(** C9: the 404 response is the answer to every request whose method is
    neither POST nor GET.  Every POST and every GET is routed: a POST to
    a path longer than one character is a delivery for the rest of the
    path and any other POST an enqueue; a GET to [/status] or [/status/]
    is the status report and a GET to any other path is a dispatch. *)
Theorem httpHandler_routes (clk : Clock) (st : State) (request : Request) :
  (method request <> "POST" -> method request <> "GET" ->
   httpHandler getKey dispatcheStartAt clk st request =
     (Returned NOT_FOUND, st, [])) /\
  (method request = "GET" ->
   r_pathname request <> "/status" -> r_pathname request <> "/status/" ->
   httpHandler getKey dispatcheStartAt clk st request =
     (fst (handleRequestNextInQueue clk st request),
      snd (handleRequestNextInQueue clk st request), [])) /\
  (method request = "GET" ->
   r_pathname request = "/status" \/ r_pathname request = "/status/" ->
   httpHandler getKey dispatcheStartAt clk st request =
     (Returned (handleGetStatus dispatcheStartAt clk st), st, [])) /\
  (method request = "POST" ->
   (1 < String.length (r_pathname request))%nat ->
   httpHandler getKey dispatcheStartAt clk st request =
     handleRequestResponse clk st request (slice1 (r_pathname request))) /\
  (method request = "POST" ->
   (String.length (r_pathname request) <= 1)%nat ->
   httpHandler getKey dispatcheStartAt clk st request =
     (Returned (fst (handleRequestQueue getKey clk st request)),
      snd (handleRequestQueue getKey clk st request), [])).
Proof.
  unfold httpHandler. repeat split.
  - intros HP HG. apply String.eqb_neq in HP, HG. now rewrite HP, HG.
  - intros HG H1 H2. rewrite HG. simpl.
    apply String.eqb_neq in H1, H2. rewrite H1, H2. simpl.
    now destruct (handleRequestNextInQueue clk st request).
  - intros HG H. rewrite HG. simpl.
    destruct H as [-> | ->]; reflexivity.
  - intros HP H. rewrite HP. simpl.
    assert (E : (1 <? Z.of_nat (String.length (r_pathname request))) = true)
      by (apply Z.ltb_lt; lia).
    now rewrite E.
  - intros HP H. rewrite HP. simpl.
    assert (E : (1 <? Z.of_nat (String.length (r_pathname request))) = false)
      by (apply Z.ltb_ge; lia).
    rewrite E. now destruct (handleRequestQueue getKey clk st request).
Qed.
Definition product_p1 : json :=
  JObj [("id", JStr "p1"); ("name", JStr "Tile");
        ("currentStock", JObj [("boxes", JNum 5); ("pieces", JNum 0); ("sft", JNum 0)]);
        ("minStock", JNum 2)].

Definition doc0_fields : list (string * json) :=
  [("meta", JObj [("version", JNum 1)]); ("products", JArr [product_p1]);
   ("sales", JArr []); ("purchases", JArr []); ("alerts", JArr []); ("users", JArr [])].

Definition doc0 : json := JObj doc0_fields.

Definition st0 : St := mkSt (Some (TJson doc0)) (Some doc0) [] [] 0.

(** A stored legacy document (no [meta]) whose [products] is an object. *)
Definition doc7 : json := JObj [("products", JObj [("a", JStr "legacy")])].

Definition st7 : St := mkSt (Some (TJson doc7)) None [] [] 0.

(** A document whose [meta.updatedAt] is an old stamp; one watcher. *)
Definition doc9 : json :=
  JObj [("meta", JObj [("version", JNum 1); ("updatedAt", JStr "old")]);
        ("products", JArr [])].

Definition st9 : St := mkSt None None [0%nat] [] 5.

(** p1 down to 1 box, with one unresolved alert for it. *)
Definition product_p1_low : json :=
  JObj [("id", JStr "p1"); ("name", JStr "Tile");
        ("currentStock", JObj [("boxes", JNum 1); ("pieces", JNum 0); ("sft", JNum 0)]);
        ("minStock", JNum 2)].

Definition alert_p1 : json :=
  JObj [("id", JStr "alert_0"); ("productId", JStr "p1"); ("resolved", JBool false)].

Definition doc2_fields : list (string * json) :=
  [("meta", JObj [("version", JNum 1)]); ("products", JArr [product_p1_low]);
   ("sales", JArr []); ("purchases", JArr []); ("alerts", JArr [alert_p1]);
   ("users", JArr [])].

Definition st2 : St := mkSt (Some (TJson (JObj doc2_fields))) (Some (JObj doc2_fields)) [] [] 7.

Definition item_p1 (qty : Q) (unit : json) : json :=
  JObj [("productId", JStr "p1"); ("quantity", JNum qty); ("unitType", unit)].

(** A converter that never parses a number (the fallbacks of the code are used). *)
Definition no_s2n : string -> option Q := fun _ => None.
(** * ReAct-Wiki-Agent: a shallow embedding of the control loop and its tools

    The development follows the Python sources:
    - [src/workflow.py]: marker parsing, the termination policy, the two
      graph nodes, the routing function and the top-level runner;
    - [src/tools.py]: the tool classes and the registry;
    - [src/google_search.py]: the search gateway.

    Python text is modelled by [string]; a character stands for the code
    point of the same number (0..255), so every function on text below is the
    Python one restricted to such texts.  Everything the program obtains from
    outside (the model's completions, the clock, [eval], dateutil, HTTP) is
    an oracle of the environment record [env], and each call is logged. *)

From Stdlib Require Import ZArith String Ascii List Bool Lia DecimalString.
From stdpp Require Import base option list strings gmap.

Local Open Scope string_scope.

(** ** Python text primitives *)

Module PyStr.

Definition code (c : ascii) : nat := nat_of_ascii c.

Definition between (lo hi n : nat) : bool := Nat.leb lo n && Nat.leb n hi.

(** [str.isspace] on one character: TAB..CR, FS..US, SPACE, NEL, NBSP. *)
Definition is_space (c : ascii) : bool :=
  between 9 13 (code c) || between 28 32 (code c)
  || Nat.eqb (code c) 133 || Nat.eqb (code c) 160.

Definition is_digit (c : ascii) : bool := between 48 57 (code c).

- - - -

* **Task details**
Lines to set down from above: the line with "- intros HG H1 H2. rewrite HG. simpl.", the line with "(** A document", and every line between, each exactly as written.

* **Written answer**
  - intros HG H1 H2. rewrite HG. simpl.
    apply String.eqb_neq in H1, H2. rewrite H1, H2. simpl.
    now destruct (handleRequestNextInQueue clk st request).
  - intros HG H. rewrite HG. simpl.
    destruct H as [-> | ->]; reflexivity.
  - intros HP H. rewrite HP. simpl.
    assert (E : (1 <? Z.of_nat (String.length (r_pathname request))) = true)
      by (apply Z.ltb_lt; lia).
    now rewrite E.
  - intros HP H. rewrite HP. simpl.
    assert (E : (1 <? Z.of_nat (String.length (r_pathname request))) = false)
      by (apply Z.ltb_ge; lia).
    rewrite E. now destruct (handleRequestQueue getKey clk st request).
Qed.
Definition product_p1 : json :=
  JObj [("id", JStr "p1"); ("name", JStr "Tile");
        ("currentStock", JObj [("boxes", JNum 5); ("pieces", JNum 0); ("sft", JNum 0)]);
        ("minStock", JNum 2)].

Definition doc0_fields : list (string * json) :=
  [("meta", JObj [("version", JNum 1)]); ("products", JArr [product_p1]);
   ("sales", JArr []); ("purchases", JArr []); ("alerts", JArr []); ("users", JArr [])].

Definition doc0 : json := JObj doc0_fields.

Definition st0 : St := mkSt (Some (TJson doc0)) (Some doc0) [] [] 0.

(** A stored legacy document (no [meta]) whose [products] is an object. *)
Definition doc7 : json := JObj [("products", JObj [("a", JStr "legacy")])].

Definition st7 : St := mkSt (Some (TJson doc7)) None [] [] 0.

(** A document whose [meta.updatedAt] is an old stamp; one watcher. *)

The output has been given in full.